Diese ‚inhaltliche Leere‘ des Präventionsbegriffes lässt sich auch mit Blick auf die bestehenden Förderstrukturen im Bereich der Prävention islamistischer Radikalisierung beobachten. Eine explizite präventive Logik lässt sich nicht bei allen Angeboten feststellen und mitunter erweisen sich die Grenzen zu Angeboten der Jugendsozialarbeit oder religiöser Bildung als fließend. Die Ausweitung der staatlichen Förderung im Präventionsbereich der islamischen Radikalisierung koexistiert in Zusammenspiel mit prekären Finanzierungslagen und Sachzwängen in der Kinder- und Jugendhilfe. Dies kann mitunter dazu führen, dass Projekte ihre Arbeit als Prävention ausweisen (müssen), um sich somit Zugang zu finanziellen Ressourcen zu erschließen, die ihre existenzielle Grundlage vorübergehend sichern.

Letztlich profitiert eine Vielzahl der Mittelempfänger von dem gesellschaftlichen Konsens, dass die Vorbeugung eines unerwünschten Zustandes erstrebenswert ist. Auch wenn mit Prävention in erster Linie positive Assoziationen (z. B. Vorbeugung von Radikalisierung) verknüpft werden, so darf nicht außer Acht gelassen werden, dass präventives Handeln auch negative Implikationen mit sich bringen kann. Entscheidend sind dafür u. a. die der Prävention inhärenten Grundannahmen.

Das Verständnis von Prävention fußt auf der Logik der Angst und des Verdachts: Erst die Angst vor dem Eintreten eines unerwünschten Zustandes bringt die Notwendigkeit präventiver Maßnahmen hervor. Während das Gefühl der Angst als wegweisender Kompass präventiver Arbeit verstanden werden kann, definiert die der Prävention inhärente Verdachtslogik, durch wen oder was der unerwünschte Zustand befördert wird. Der Soziologe Bröckling merkt hierzu an: „Der präventive Blick generalisiert […] den Verdacht und sucht Indizien aufzuspüren, die auf künftige Übel hindeuten und an denen die vorbeugenden Maßnahmen ansetzen können“ (Bröckling 2008: 43). Dabei bezieht sich diese Verdachtslogik nicht nur auf einzelne Individu-en. Mitunter geraten, auch abhängig von Präventionsstufe und -feld, ganze gesellschaftliche Gruppen wie etwa alle Muslim*innen durch diese Logik unter Generalverdacht, künftige Übel zu begehen.

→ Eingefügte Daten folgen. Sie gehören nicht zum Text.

(* ===== verification/Reactor.v ===== *)
(** The reactor ([sysmodule/reactor/src/main.rs]): one bounded queue of
    notifications for groups of tasks, with a cursor per task.

    The groups, who may send to them and who subscribes to them are generated by the
    build and parameters here. The reactor's messages to other tasks are the events of
    a trace: reports of dropped notifications to the supervisor, and the notification
    bit posted to a task (which a second attempt delivers to a task that has been
    restarted). *)

From S2P Require Import Prelude.

Open Scope nat_scope.

Record Notification := mkNotification {
  n_sender_index : nat;
  n_group_id : nat;
  n_code : Z;
  n_priority : Z;
}.

#[export] Instance Notification_eq_dec : EqDecision Notification.
Proof. solve_decision. Defined.

Inductive OverflowStrategy := Reject | DropOldest | DropNewest.

Inductive ReactorError := NotAuthorized | PriorityOutOfRange | InvalidGroup | QueueFull.

Definition QUEUE_CAPACITY : nat := 32.

Record ReactorState := mkReactor {
  r_queue : list Notification;
  r_cursors : list nat;
}.

(** What the reactor sends. *)
Inductive Effect :=
  | DropReport (n : Notification) (dropped_for : nat)
  | Post (task : nat).

(** The tables of the build. *)
Class Notifications := {
  TASK_COUNT : nat;
  (** the lowest and the highest priority of each group *)
  GROUPS : list (Z * Z);
  is_sender_allowed : nat → nat → bool;
  group_subscribers : nat → list nat;
  is_subscriber : nat → nat → bool;
  SUBSCRIBER_TASKS : list nat;
}.

(** What the build promises of them. *)
Class NotificationsOk `(Notifications) : Prop := {
  is_subscriber_spec g t : is_subscriber g t = true ↔ t ∈ group_subscribers g;
  group_subscribers_nodup g : NoDup (group_subscribers g);
  group_subscribers_tasks g t : t ∈ group_subscribers g → t ∈ SUBSCRIBER_TASKS;
  subscriber_tasks_nodup : NoDup SUBSCRIBER_TASKS;
  subscriber_tasks_lt t : t ∈ SUBSCRIBER_TASKS → t < TASK_COUNT;
}.

Section reactor.
Context `{Notifications}.

Definition reactor_new : ReactorState := mkReactor [] (replicate TASK_COUNT 0).

Definition validate (sender_index group_id : nat) (priority : Z) : result unit ReactorError :=
  match GROUPS !! group_id with
  | None => Err InvalidGroup
  | Some (lo, hi) =>
      if negb (is_sender_allowed group_id sender_index) then Err NotAuthorized else
      if negb (bool_decide (lo <= priority <= hi)%Z) then Err PriorityOutOfRange else
      Ok tt
  end.

(** For every subscriber whose cursor has not passed the entry. *)
Fixpoint report_to (tasks : list nat) (state : ReactorState) (notif : Notification) (index : nat) : exec (list Effect) :=
  match tasks with
  | [] => Ret []
  | t :: tasks =>
      let! cursor := idx (r_cursors state) t in
      let! rest := report_to tasks state notif index in
      Ret (if decide (cursor <= index) then DropReport notif t :: rest else rest)
  end.

Definition report_eviction (state : ReactorState) (notif : Notification) (index : nat) : exec (list Effect) :=
  report_to (group_subscribers (n_group_id notif)) state notif index.

(** [queue.remove(index)] *)
Definition queue_remove (queue : list Notification) (index : nat) : exec (list Notification) :=
  if decide (index < length queue) then Ret (delete index queue) else Panic.

Fixpoint adjust_cursors (tasks : list nat) (cursors : list nat) (index : nat) : exec (list nat) :=
  match tasks with
  | [] => Ret cursors
  | t :: tasks =>
      let! c := idx cursors t in
      let! cursors := if decide (index < c) then set_idx cursors t (c - 1) else Ret cursors in
      adjust_cursors tasks cursors index
  end.

Definition remove_and_adjust_cursors (state : ReactorState) (index : nat) : exec ReactorState :=
  let! queue := queue_remove (r_queue state) index in
  let! cursors := adjust_cursors SUBSCRIBER_TASKS (r_cursors state) index in
  Ret (mkReactor queue cursors).

(** [position] and [rposition] *)
Definition queue_position (f : Notification → bool) (queue : list Notification) : option nat := fst <$> list_find f queue.

Definition queue_rposition (f : Notification → bool) (queue : list Notification) : option nat :=
  match list_find f (reverse queue) with Some (i, _) => Some (length queue - 1 - i) | None => None end.

Definition evict_at (state : ReactorState) (i : option nat) : exec (bool * ReactorState * list Effect) :=
  match i with
  | None => Ret (false, state, [])
  | Some i =>
      let! victim := idx (r_queue state) i in
      let! reports := report_eviction state victim i in
      let! state := remove_and_adjust_cursors state i in
      Ret (true, state, reports)
  end.

Definition evict (state : ReactorState) (priority : Z) (strategy : OverflowStrategy) : exec (bool * ReactorState * list Effect) :=
  match strategy with
  | Reject => Ret (false, state, [])
  | DropOldest => evict_at state (queue_position (λ n, bool_decide (n_priority n <= priority)%Z) (r_queue state))
  | DropNewest => evict_at state (queue_rposition (λ n, bool_decide (n_priority n <= priority)%Z) (r_queue state))
  end.

(** [.iter().all(|&t| state.cursors[t as usize] > 0)] *)
Fixpoint all_consumed (tasks : list nat) (state : ReactorState) : exec bool :=
  match tasks with
  | [] => Ret true
  | t :: tasks =>
      let! c := idx (r_cursors state) t in
      if decide (0 < c) then all_consumed tasks state else Ret false
  end.

(** The entry is removed at every round. *)
Fixpoint gc_loop (fuel : nat) (state : ReactorState) : exec ReactorState :=
  match fuel with
  | O => Ret state
  | S fuel =>
      match r_queue state with
      | [] => Ret state
      | n :: _ =>
          let! all := all_consumed (group_subscribers (n_group_id n)) state in
          if negb all then Ret state else
          let! state := remove_and_adjust_cursors state 0 in
          gc_loop fuel state
      end
  end.

Definition gc (state : ReactorState) : exec ReactorState := gc_loop (length (r_queue state)) state.

Definition notify_subscribers (group_id : nat) : list Effect := Post <$> group_subscribers group_id.

Definition has_more_for (state : ReactorState) (task_index : nat) : exec bool :=
  let! cursor := idx (r_cursors state) task_index in
  let! rest := slice (r_queue state) cursor (length (r_queue state)) in
  Ret (existsb (λ n, is_subscriber (n_group_id n) task_index) rest).

Definition is_full (state : ReactorState) : bool := bool_decide (length (r_queue state) = QUEUE_CAPACITY).

(** [queue.push(notif).unwrap()] *)
Definition queue_push (state : ReactorState) (notif : Notification) : exec ReactorState :=
  if decide (length (r_queue state) < QUEUE_CAPACITY) then Ret (mkReactor (r_queue state ++ [notif]) (r_cursors state)) else Panic.

(** The common end of [push] and [refresh]. *)
Definition enqueue (state : ReactorState) (notif : Notification) (strategy : OverflowStrategy) : exec (result unit ReactorError * ReactorState * list Effect) :=
  let! state := if is_full state then gc state else Ret state in
  let! (ok, state, reports) := if is_full state then evict state (n_priority notif) strategy else Ret (true, state, []) in
  if ok : bool then
    let! state := queue_push state notif in
    Ret (Ok tt, state, reports ++ notify_subscribers (n_group_id notif))
  else Ret (Err QueueFull, state, DropReport notif <$> group_subscribers (n_group_id notif)).

Definition push (state : ReactorState) (sender group_id : nat) (code priority : Z) (strategy : OverflowStrategy)
  : exec (result unit ReactorError * ReactorState * list Effect) :=
  match validate sender group_id priority with
  | Err e => Ret (Err e, state, [])
  | Ok _ => enqueue state (mkNotification sender group_id code priority) strategy
  end.

Definition matches (sender group_id : nat) (code : Z) (n : Notification) : bool :=
  bool_decide (n_sender_index n = sender) && bool_decide (n_group_id n = group_id) && bool_decide (n_code n = code).

Definition refresh (state : ReactorState) (sender group_id : nat) (code priority : Z) (strategy : OverflowStrategy)
  : exec (result unit ReactorError * ReactorState * list Effect) :=
  match validate sender group_id priority with
  | Err e => Ret (Err e, state, [])
  | Ok _ =>
      match queue_position (matches sender group_id code) (r_queue state) with
      | Some i =>
          let! old := idx (r_queue state) i in
          let! state := remove_and_adjust_cursors state i in
          enqueue state (mkNotification sender group_id code (Z.max priority (n_priority old))) strategy
      | None => enqueue state (mkNotification sender group_id code priority) strategy
      end
  end.

(** The scan of [pull] from the cursor on. *)
Fixpoint scan (fuel : nat) (queue : list Notification) (task_index i : nat) : exec (option (nat * Notification)) :=
  match fuel with
  | O => Ret None
  | S fuel =>
      if decide (i < length queue) then
        let! n := idx queue i in
        if is_subscriber (n_group_id n) task_index then Ret (Some (i, n)) else scan fuel queue task_index (S i)
      else Ret None
  end.

Definition pull (state : ReactorState) (task_index : nat) : exec (option Notification * ReactorState * list Effect) :=
  let! state := gc state in
  let! start := idx (r_cursors state) task_index in
  let! found := scan (length (r_queue state)) (r_queue state) task_index start in
  match found with
  | None => Ret (None, state, [])
  | Some (i, notif) =>
      let! cursors := set_idx (r_cursors state) task_index ((i + 1) mod 256) in
      let! state := gc (mkReactor (r_queue state) cursors) in
      let! more := has_more_for state task_index in
      Ret (Some notif, state, if more : bool then [Post task_index] else [])
  end.
End reactor.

Dies wiederum ist Ausdruck von Diskriminierung und Stigmatisierung. Um solche Stigmatisierungen zu vermeiden, ist es notwendig, sich kritisch mit dem Konzept ‚Prävention’ auseinanderzusetzen und die damit verbundenen Herausforderungen genauer zu analysieren.

Islamismusprävention innerhalb von Machtstrukturen

Die zentrale Argumentationslinie dieses Beitrages ist, dass Präventionspraxis und Diskurse über Muslim*innen nicht in einem machtneutralen Raum stattfinden. Macht verstehen wir als ein alle gesellschaftlichen Bereiche durchdringendes Phänomen, welches sich auf unterschiedlichen Ebenen beobachten lässt. Sie ist eine Spiegelung gesellschaftlicher Ungleichheitsverhältnisse, in denen Wahrnehmung, Denken, Handeln und soziale Beziehungen durch unbewusste und bewusste (Macht-)Praktiken strukturiert und geprägt werden. Dennoch sind Machtverhältnisse nicht statisch. Sie sind gesellschaftlich verhandelbar und lassen sich verändern.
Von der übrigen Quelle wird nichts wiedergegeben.